My children sometimes complain when they find a bird in the freezer next to their frozen waffles.  Yet in Pascagoula, Mississippi, relentless digging in the freezer is how discoveries are made.

P1050566

Mark Grace, in his office.

Mark Grace has been a biologist with NOAA for 30 years.  If he counted all his time at sea, excluding volunteer and international research, he spent “seven solid years floating.” Out of 200 surveys with NOAA, he was the field party chief for 41 of those projects.  In all of those years, he had never discovered a new species, almost no one ever does.   Yet, in 2013, he discovered an extremely rare, tiny species of pocket shark that had been identified only one other time, in 1979 off the coast of Peru.

pocket shark

This photo of the pocket shark shows its remarkable pocket, just behind the pectoral fin, and some skin damage in front of the eye that may have occurred from the pressure of being harvested from the depths.  Credit J. Wicker NOAA/NMFS/SEFSC

Scientists happened to find the 5 ½ inch shark while doing research on sperm whale feeding habits in the Gulf of Mexico in 2010.    The pocket, unnoticed at first, is what makes this shark so unique. Jesse Wicker took this photo in 2010, aboard NOAA Ship Pisces during the whale survey while processing mountains of sea creatures.  Scientists must pay meticulous attention to detail as they document and photograph specimens at sea.  You never know when your photo may prove crucial to scientific discovery.

The Discovery

The specimens collected in 2010 were identified and then placed in freezers to preserve them for further analysis.

freezer of fish

Photo courtesy of Mark Grace

Mark began to work through the specimens, but it took much longer than he had imagined.  He’d undo a bag, and there would be a hundred fish to process. Each bag seemed bottomless.  By the time Mark got to the last bags, the shark had been in the freezer for three years, eight months.  Brrr…..

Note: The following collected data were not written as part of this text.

Definition edge_in (entity_id rel_type x : pyval) : list relationship :=
  if truthy (id_of x)
  then [{| source := id_of x; target := entity_id; type := rel_type |}]
  else [].

(** the edges of a relationships map, entry by entry; only list values
    count *)
Definition edges_of (edge : pyval -> pyval -> list relationship) (rels : pydict)
    : list relationship :=
  flat_map (fun kv => match snd kv with
                      | PList l => flat_map (edge (fst kv)) l
                      | _ => []
                      end) rels.

Lemma outgoing_targets_spec entity_id rel_type l rels :
  outgoing_targets entity_id rel_type l rels =
  (rels ++ flat_map (edge_out entity_id rel_type) l)%list.
Proof.
  revert rels. induction l as [|x l IH]; intros rels; cbn [outgoing_targets flat_map].
  - rewrite app_nil_r. reflexivity.
  - rewrite IH. unfold edge_out at 2.
    destruct (truthy (id_of x)); cbn [app]; [rewrite <- app_assoc|]; reflexivity.
Qed.

Lemma incoming_sources_spec entity_id rel_type l rels :
  incoming_sources entity_id rel_type l rels =
  (rels ++ flat_map (edge_in entity_id rel_type) l)%list.
Proof.
  revert rels. induction l as [|x l IH]; intros rels; cbn [incoming_sources flat_map].
  - rewrite app_nil_r. reflexivity.
  - rewrite IH. unfold edge_in at 2.
    destruct (truthy (id_of x)); cbn [app]; [rewrite <- app_assoc|]; reflexivity.
Qed.

Lemma outgoing_loop_spec entity_id from_rels rels :
  outgoing_loop entity_id from_rels rels =
  (rels ++ edges_of (edge_out entity_id) from_rels)%list.
Proof.
  unfold edges_of. revert rels.
  induction from_rels as [|[rel_type v] rest IH]; intros rels;
    cbn [outgoing_loop flat_map fst snd].
  - rewrite app_nil_r. reflexivity.
  - destruct v; rewrite IH; try reflexivity.
    rewrite outgoing_targets_spec, <- app_assoc. reflexivity.
Qed.

Lemma incoming_loop_spec entity_id to_rels rels :
  incoming_loop entity_id to_rels rels =
  (rels ++ edges_of (edge_in entity_id) to_rels)%list.
Proof.
  unfold edges_of. revert rels.
  induction to_rels as [|[rel_type v] rest IH]; intros rels;
    cbn [incoming_loop flat_map fst snd].
  - rewrite app_nil_r. reflexivity.
  - destruct v; rewrite IH; try reflexivity.
    rewrite incoming_sources_spec, <- app_assoc. reflexivity.
Qed.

Yet he knew the fish weren’t worth much if they stayed in the freezer. He was particularly interested in the cookie cutter shark named after the cookie shaped bites they leave in their prey.  He kept on.

cookie bite

NOAA photo The round mark left on the back of this toothed whale is a telltale sign of a cookie cutter shark, such as this one below.

cookie cutter shark

Cookie Cutter Shark, NOAA’s Fisheries Collection, Photo taken aboard NOAA Ship Pisces.

A shark caught his eye. The shark was identified as belonging to the Dalatiidae family (kitefin sharks), many of whom share luminescent features.

pocket shark bottom

Kitefin shark harvested in 2010 aboard Pisces. Credit: J. Wicker NOAA/NMFS/SEFSC 2010

Yet this shark did not look like the other cookie cutter sharks he had studied.  It had a remarkable fold of skin behind the pectoral fin that did not look like an injury or parasite.  Once Mark saw a matching feature behind the other fin, he realized this shark was like no other species he had ever seen.  Looking in his reference books, he could not find this shark, because it did not exist in any book on his shelf.

pocket

Photo credit: Mark Grace – The pockets behind the pectoral fin of the 2010 specimen.

pocket shark diagram

Over hundreds of millions of years, shark adaptations have helped them survive.  They have become smoother, faster, and better at sensing out their prey.  Many sharks have the hard, smooth, scales on their skin called denticles that increase their speed and reduce noise, just like my friend’s fast blue Sterling fiberglass kayak compared to my noisy, orange, plastic Avocet kayak.

Just below the snout, this shark had has a translucent denticle, or scale, at the center of surrounding denticles, giving the appearance of a flower.

pocket shark denticle

Magnified photo of modified denticle.

Mark hypothesized that this unique adaptation might be a pit organ, used to sense currents, or prey.  Scientists have many thoughts about the purposes for this organ.  Each unique feature of the shark inspired Mark to research further.

bioluminescent creatures

Composite of images of bio luminescent species collected with pocket shark by Mark Grace.

One adaption many creatures of deep ocean waters is they glow.  Small photophores, or organs on their body, emit light and signals to communicate with other animals.  In this picture, Mark created a composite of several of the other glowing animals that were pulled up in the trawl net with the pocket shark (middle).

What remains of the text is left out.